Before talking money, let’s first talk about what families with minor aged children are actually doing in terms of buying or renting single-family housing units.
In RENTCafe’s analysis of the nation’s 30 largest markets, homeownership rates have declined by -14% among families with minor children (3.6M families) between 2006-2016. Conversely, RENTCafe found that families with minor aged children are increasingly renting to the tune of 1.9M or +16%.
Some cities show higher and lower extremes concerning buying/renting rates than others.
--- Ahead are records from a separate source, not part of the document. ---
(* ===== verification/Platform.v ===== *)
(** Concrete operating systems that satisfy the documented laws: they place every
    mapping after the ones that exist, and refuse every request from the [k]-th
    call on.  The witnesses of the theorems run on them. *)

From S2P Require Import Prelude.
From S2P Require Import Memory.

Definition first_page (vmas : list (Z * Z)) : Z := foldr (λ v p, Z.max v.2 p) 16 vmas.

#[local] Instance bump_os (k : nat) : OS := {|
  os_page := 4096;
  os_mmap n vmas size :=
    let p := first_page vmas in
    if (n <? k)%nat && (0 <? size) && (p * 4096 + size <=? W64) then Some (p * 4096) else None
|}.

Lemma first_page_ge vmas : 16 ≤ first_page vmas.
Proof. induction vmas as [|v vmas IH]; cbn [first_page foldr] in *; [done|]. unfold first_page in *. lia. Qed.
Lemma first_page_above vmas p : page_in vmas p → p < first_page vmas.
Proof.
  unfold page_in. induction 1 as [v vmas Hv|v vmas _ IH]; cbn [first_page foldr]; [lia|].
  unfold first_page in *. lia.
Qed.
#[local] Instance bump_laws k : @OSLaws (bump_os k).
Proof.
  split.
  - exists 12. split; [lia|reflexivity].
  - intros n vmas. cbn. by rewrite andb_false_r.
  - intros n vmas size b. cbn. destruct (_ && _) eqn:E; [|done]. intros [= <-].
    rewrite !andb_true_iff, Z.leb_le, Z.ltb_lt in E. pose proof (first_page_ge vmas).
    split_and!; [apply Z.mod_mul; lia|lia|lia].
  - intros n vmas size b p. cbn. destruct (_ && _) eqn:E; [|done]. intros [= <-].
    rewrite Z.div_mul by lia. intros [H _] Hp%first_page_above. lia.
Qed.
Lemma os_page_pos : 0 < os_page.
Proof. destruct os_page_pow as (k&?&->). lia. Qed.
Lemma page_in_range base len a :
  base mod os_page = 0 → len mod os_page = 0 →
  (vma_of base len).1 ≤ a / os_page < (vma_of base len).2 ↔ base ≤ a < base + len.
Proof.
  intros Hb Hl. unfold vma_of; simpl. pose proof os_page_pos.
  pose proof (Z.div_mod base os_page). pose proof (Z.div_mod len os_page).
  pose proof (Z.div_mod a os_page). pose proof (Z.mod_pos_bound a os_page). nia.
Qed.
Lemma page_in_cons v vmas p : page_in (v :: vmas) p ↔ v.1 ≤ p < v.2 ∨ page_in vmas p.
Proof. apply Exists_cons. Qed.
Lemma page_in_remove cut vmas p :
  cut.1 ≤ cut.2 → page_in (vmas_remove cut vmas) p ↔ page_in vmas p ∧ ¬ (cut.1 ≤ p < cut.2).
Proof.
  intros Hcut. unfold page_in. rewrite !Exists_exists. unfold vmas_remove. split.
  - intros (w & Hw & Hp). apply list_elem_of_bind in Hw as (v & Hw & Hv).
    unfold vma_cut in Hw. apply list_elem_of_filter in Hw as [_ Hw].
    rewrite !elem_of_cons elem_of_nil in Hw. destruct Hw as [->|[->|[]]]; simpl in Hp;
      (split; [exists v; split; [done|lia]|lia]).
  - intros [(v & Hv & Hp) Hn].
    set (w := if decide (p < cut.1) then (v.1, Z.min v.2 cut.1) else (Z.max v.1 cut.2, v.2)).
    exists w. split.
    + apply list_elem_of_bind. exists v. split; [|done]. apply list_elem_of_filter.
      rewrite !elem_of_cons. unfold w. case_decide; (split; [simpl; lia|auto]).
    + unfold w. case_decide; simpl; lia.
Qed.

Lemma lookup_cells_filter base len (c : gmap Z byte) a :
  default Byte.x00 (filter (λ '(a, _), outside base len a) c !! a) =
  if decide (outside base len a) then default Byte.x00 (c !! a) else Byte.x00.
Proof.
  rewrite map_lookup_filter. destruct (c !! a) as [x|]; simpl; [|by case_decide].
  case_decide as Hd; [by rewrite option_guard_True|by rewrite option_guard_False].
Qed.
Lemma load8_mmap pg c n c' n' b size a :
  load8 (Mem pg c n) a = Some c' → outside b size a →
  load8 (Mem (vma_of b size :: pg) (filter (λ '(a, _), outside b size a) c) n') a = Some c'.
Proof.
  unfold load8, mapped; simpl. case_bool_decide; [|done].
  rewrite bool_decide_eq_true_2; [|apply page_in_cons; by right].
  rewrite lookup_cells_filter. intros ??. by rewrite decide_True.
Qed.
Lemma load8_mmap_fresh pg c n b size a :
  size mod os_page = 0 → b mod os_page = 0 → b ≤ a < b + size →
  load8 (Mem (vma_of b size :: pg) (filter (λ '(a, _), outside b size a) c) n) a = Some Byte.x00.
Proof.
  intros ???. unfold load8, mapped; simpl.
  rewrite bool_decide_eq_true_2; [|apply page_in_cons; left; by apply page_in_range].
  rewrite lookup_cells_filter decide_False //. unfold outside. lia.
Qed.
Lemma os_mmap_outside m size b a c :
  size mod os_page = 0 →
  os_mmap (syscalls m) (pages m) size = Some b → load8 m a = Some c → outside b size a.
Proof.
  intros Hmod Em Ha%mapped_load8. unfold mapped in Ha. apply bool_decide_eq_true_1 in Ha.
  destruct (os_mmap_base _ _ _ _ Em) as (Hb0&_&_).
  destruct (decide (outside b size a)) as [?|Hno]; [done|]. exfalso.
  eapply (os_mmap_fresh _ _ _ _ (a / os_page) Em); [|done]. unfold outside in Hno.
  assert ((vma_of b size).1 ≤ a / os_page < (vma_of b size).2) as Hp
    by (apply page_in_range; try done; lia).
  unfold vma_of in Hp. simpl in Hp.
  pose proof os_page_pos. pose proof (Z.div_mod size os_page).
  assert ((b + size) / os_page = b / os_page + size / os_page) as ->; [|lia].
  rewrite {1}(_ : size = size / os_page * os_page); [|lia]. by rewrite Z.div_add; [|lia].
Qed.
For example, Charlotte’s renting families have surged some 73% from 2006-2016. On the other hand, renting families with minor aged children have decreased as high as 20% in Detroit, Los Angeles, Las Vegas, Riverside and Miami.
High home prices appear to be the central determining factor for families with minor aged children to rent. According to RENTCafe, prices of single-family homes have increased 75 times faster than rent prices in the last 5 years. And, in 29 of 30 largest metros, home prices have outpaced rents from 2013-2018.
In fact, for the first time ever, according to RENTCafe and Yardi Matrix, rents for a single-family housing unit just hit a high of +$1,400/month. This represents an increase of +2.9% y/y and 0.9% from May 2018.
Big-time individual and institutional investors, according to Bloomberg, are doubling down on buying single-family rental homes to cash in from increasing numbers of renting families. In a study by Amherst Holdings, investors bought more single-family rental homes in 2017 than in 2016. This uptick in buying single-family unit rentals in 2017 is the first increase since 2013. Developers too have gotten into this rental act…Amherst Holdings indicates that 50% of all apartments built from 2006-2016 were built as family sized units.